» **TASK INSTRUCTIONS**
Every entry needs to be written out again exactly.

+ + + + + + +

Lemma mjsynth_file_array object_arrays lines :
  mjsynth_file lines = true ->
  np_array object_arrays ((fun line => split_ws (strip line)) <$> lines)
  = Ok (Matrix ((fun line => np_item <$> split_ws (strip line)) <$> lines)) /\
  Forall (fun line => mjsynth_line line = true) lines.
Proof.
  unfold mjsynth_file. destruct lines as [|line lines]; [done|].
  rewrite andb_true_iff. intros [Hlines Hwidth]. split.
  - unfold np_array. rewrite fmap_cons.
    assert (Hw : forallb
                   (fun row' => (length row' =? length (split_ws (strip line)))%nat)
                   ((fun line => split_ws (strip line)) <$> lines) = true).
    { rewrite forallb_forall in Hwidth. apply forallb_forall.
      intros row Hrow%list_elem_of_In.
      apply list_elem_of_fmap in Hrow as (line' & -> & Hin%list_elem_of_In).
      by apply Hwidth. }
    rewrite Hw. do 2 f_equal. rewrite !fmap_cons. f_equal.
    by rewrite <- list_fmap_compose.
  - apply Forall_forall. intros l Hl%list_elem_of_In.
    rewrite forallb_forall in Hlines. by apply Hlines.
Qed.

Section AnnotationFacts.
Variable object_arrays : bool.
Variable readlines : string -> result (list string).

(** What one round of the loop over the annotation files adds. *)
Lemma read_annotation_file_mjsynth acc annpath :
  is_ok (readlines annpath) && mjsynth_file (file_lines readlines annpath) = true ->
  read_annotation_file object_arrays readlines acc annpath
  = Ok (acc.1 ++ (sample_path annpath <$> file_lines readlines annpath),
        acc.2 ++ (sample_label <$> file_lines readlines annpath)).
Proof.
  rewrite andb_true_iff. unfold file_lines, read_annotation_file.
  destruct (readlines annpath) as [lines|e]; [|by intros [? _]].
  intros [_ Hfile]. rewrite bind_ok.
  destruct (mjsynth_file_array object_arrays lines Hfile) as [-> Hlines].
  rewrite Forall_forall in Hlines.
  rewrite bind_ok. unfold column0.
  rewrite (for_each_collect (fun row => getitem row 0) (fun row => default EmptyString (head row))).
  2:{ intros row (line & -> & Hline)%list_elem_of_fmap.
      rewrite (mjsynth_line_item line (Hlines line Hline)). f_equal.
      unfold mjsynth_line, first_token in *.
      specialize (Hlines line Hline). rewrite !andb_true_iff in Hlines.
      destruct Hlines as [[_ _] Hnul].
      destruct (split_ws (strip line)) as [|token tokens]; [done|].
      simpl in *. by apply String.eqb_eq in Hnul. }
  rewrite bind_ok, app_nil_l.
  assert (Htokens :
            (fun row => default EmptyString (head row))
            <$> ((fun line => np_item <$> split_ws (strip line)) <$> lines)
            = first_token <$> lines).
  { rewrite <- list_fmap_compose.
    apply list_fmap_ext. intros i line Hi. simpl.
    apply list_elem_of_lookup_2 in Hi. specialize (Hlines line Hi).
    unfold mjsynth_line, first_token in *. rewrite !andb_true_iff in Hlines.
    destruct Hlines as [[_ _] Hnul].
    destruct (split_ws (strip line)) as [|token tokens]; [done|].
    simpl in *. by apply String.eqb_eq in Hnul. }
  rewrite Htokens.
  rewrite (for_each_collect (fun line => getitem (split_on "_" line) 1)
             (fun token => default EmptyString (split_on "_" token !! 1%nat))).
  2:{ intros token (line & -> & Hline)%list_elem_of_fmap.
      apply (mjsynth_line_label line), Hlines, Hline. }
  rewrite bind_ok, app_nil_l, <- !list_fmap_compose. done.
Qed.

Lemma read_annotation_files_mjsynth acc annpaths :
  forallb (fun annpath => is_ok (readlines annpath)
                          && mjsynth_file (file_lines readlines annpath)) annpaths
  = true ->
  for_each (read_annotation_file object_arrays readlines) acc annpaths
  = Ok (acc.1 ++ concat ((fun annpath => sample_path annpath
                                           <$> file_lines readlines annpath)
                         <$> annpaths),
        acc.2 ++ concat ((fun annpath => sample_label
                                           <$> file_lines readlines annpath)
                         <$> annpaths)).
Proof.
  revert acc. induction annpaths as [|annpath annpaths IH]; intros acc Hall.
  - rewrite for_each_nil. simpl. rewrite !app_nil_r. by destruct acc.
  - cbn [forallb] in Hall. apply andb_true_iff in Hall as [Hfile Hall].
    rewrite for_each_cons, (read_annotation_file_mjsynth acc annpath Hfile), bind_ok.
    rewrite (IH _ Hall). cbn [fst snd]. rewrite !fmap_cons. cbn [concat].
    by rewrite <- !app_assoc.
Qed.

(** C7, amended. When every annotation file of the comma-separated list can
    be read and is in the MjSynth format (at least one line, every line with
    the same non-zero number of whitespace tokens, a ["_"] in every first
    token and no NUL character at its end), parsing returns, on every
    version of numpy, one sample for every line: its path is the first
    token joined with the directory of the annotation file, its label the
    second field of the first token split on ["_"]. The samples are in the
    order of the files and, within a file, of its lines, and none is left
    out. *)
Theorem parse_annotations annotation_path :
  mjsynth_files readlines annotation_path = true ->
  read_imagepaths_and_labels object_arrays readlines annotation_path
  = Ok (concat ((fun annpath => sample_path annpath <$> file_lines readlines annpath)
                <$> split_on "," annotation_path),
        concat ((fun annpath => sample_label <$> file_lines readlines annpath)
                <$> split_on "," annotation_path)).
Proof.
  intros Hall. unfold read_imagepaths_and_labels.
  by rewrite (read_annotation_files_mjsynth ([], []) _ Hall).
Qed.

+ + + + + + +

» **RESPONSE**
Lemma mjsynth_file_array object_arrays lines :
  mjsynth_file lines = true ->
  np_array object_arrays ((fun line => split_ws (strip line)) <$> lines)
  = Ok (Matrix ((fun line => np_item <$> split_ws (strip line)) <$> lines)) /\
  Forall (fun line => mjsynth_line line = true) lines.
Proof.
  unfold mjsynth_file. destruct lines as [|line lines]; [done|].
  rewrite andb_true_iff. intros [Hlines Hwidth]. split.
  - unfold np_array. rewrite fmap_cons.
    assert (Hw : forallb
                   (fun row' => (length row' =? length (split_ws (strip line)))%nat)
                   ((fun line => split_ws (strip line)) <$> lines) = true).
    { rewrite forallb_forall in Hwidth. apply forallb_forall.
      intros row Hrow%list_elem_of_In.
      apply list_elem_of_fmap in Hrow as (line' & -> & Hin%list_elem_of_In).
      by apply Hwidth. }
    rewrite Hw. do 2 f_equal. rewrite !fmap_cons. f_equal.
    by rewrite <- list_fmap_compose.
  - apply Forall_forall. intros l Hl%list_elem_of_In.
    rewrite forallb_forall in Hlines. by apply Hlines.
Qed.

Section AnnotationFacts.
Variable object_arrays : bool.
Variable readlines : string -> result (list string).

(** What one round of the loop over the annotation files adds. *)
Lemma read_annotation_file_mjsynth acc annpath :
  is_ok (readlines annpath) && mjsynth_file (file_lines readlines annpath) = true ->
  read_annotation_file object_arrays readlines acc annpath
  = Ok (acc.1 ++ (sample_path annpath <$> file_lines readlines annpath),
        acc.2 ++ (sample_label <$> file_lines readlines annpath)).
Proof.
  rewrite andb_true_iff. unfold file_lines, read_annotation_file.
  destruct (readlines annpath) as [lines|e]; [|by intros [? _]].
  intros [_ Hfile]. rewrite bind_ok.
  destruct (mjsynth_file_array object_arrays lines Hfile) as [-> Hlines].
  rewrite Forall_forall in Hlines.
  rewrite bind_ok. unfold column0.
  rewrite (for_each_collect (fun row => getitem row 0) (fun row => default EmptyString (head row))).
  2:{ intros row (line & -> & Hline)%list_elem_of_fmap.
      rewrite (mjsynth_line_item line (Hlines line Hline)). f_equal.
      unfold mjsynth_line, first_token in *.
      specialize (Hlines line Hline). rewrite !andb_true_iff in Hlines.
      destruct Hlines as [[_ _] Hnul].
      destruct (split_ws (strip line)) as [|token tokens]; [done|].
      simpl in *. by apply String.eqb_eq in Hnul. }
  rewrite bind_ok, app_nil_l.
  assert (Htokens :
            (fun row => default EmptyString (head row))
            <$> ((fun line => np_item <$> split_ws (strip line)) <$> lines)
            = first_token <$> lines).
  { rewrite <- list_fmap_compose.
    apply list_fmap_ext. intros i line Hi. simpl.
    apply list_elem_of_lookup_2 in Hi. specialize (Hlines line Hi).
    unfold mjsynth_line, first_token in *. rewrite !andb_true_iff in Hlines.
    destruct Hlines as [[_ _] Hnul].
    destruct (split_ws (strip line)) as [|token tokens]; [done|].
    simpl in *. by apply String.eqb_eq in Hnul. }
  rewrite Htokens.
  rewrite (for_each_collect (fun line => getitem (split_on "_" line) 1)
             (fun token => default EmptyString (split_on "_" token !! 1%nat))).
  2:{ intros token (line & -> & Hline)%list_elem_of_fmap.
      apply (mjsynth_line_label line), Hlines, Hline. }
  rewrite bind_ok, app_nil_l, <- !list_fmap_compose. done.
Qed.

Lemma read_annotation_files_mjsynth acc annpaths :
  forallb (fun annpath => is_ok (readlines annpath)
                          && mjsynth_file (file_lines readlines annpath)) annpaths
  = true ->
  for_each (read_annotation_file object_arrays readlines) acc annpaths
  = Ok (acc.1 ++ concat ((fun annpath => sample_path annpath
                                           <$> file_lines readlines annpath)
                         <$> annpaths),
        acc.2 ++ concat ((fun annpath => sample_label
                                           <$> file_lines readlines annpath)
                         <$> annpaths)).
Proof.
  revert acc. induction annpaths as [|annpath annpaths IH]; intros acc Hall.
  - rewrite for_each_nil. simpl. rewrite !app_nil_r. by destruct acc.
  - cbn [forallb] in Hall. apply andb_true_iff in Hall as [Hfile Hall].
    rewrite for_each_cons, (read_annotation_file_mjsynth acc annpath Hfile), bind_ok.
    rewrite (IH _ Hall). cbn [fst snd]. rewrite !fmap_cons. cbn [concat].
    by rewrite <- !app_assoc.
Qed.

(** C7, amended. When every annotation file of the comma-separated list can
    be read and is in the MjSynth format (at least one line, every line with
    the same non-zero number of whitespace tokens, a ["_"] in every first
    token and no NUL character at its end), parsing returns, on every
    version of numpy, one sample for every line: its path is the first
    token joined with the directory of the annotation file, its label the
    second field of the first token split on ["_"]. The samples are in the
    order of the files and, within a file, of its lines, and none is left
    out. *)
Theorem parse_annotations annotation_path :
  mjsynth_files readlines annotation_path = true ->
  read_imagepaths_and_labels object_arrays readlines annotation_path
  = Ok (concat ((fun annpath => sample_path annpath <$> file_lines readlines annpath)
                <$> split_on "," annotation_path),
        concat ((fun annpath => sample_label <$> file_lines readlines annpath)
                <$> split_on "," annotation_path)).
Proof.
  intros Hall. unfold read_imagepaths_and_labels.
  by rewrite (read_annotation_files_mjsynth ([], []) _ Hall).
Qed.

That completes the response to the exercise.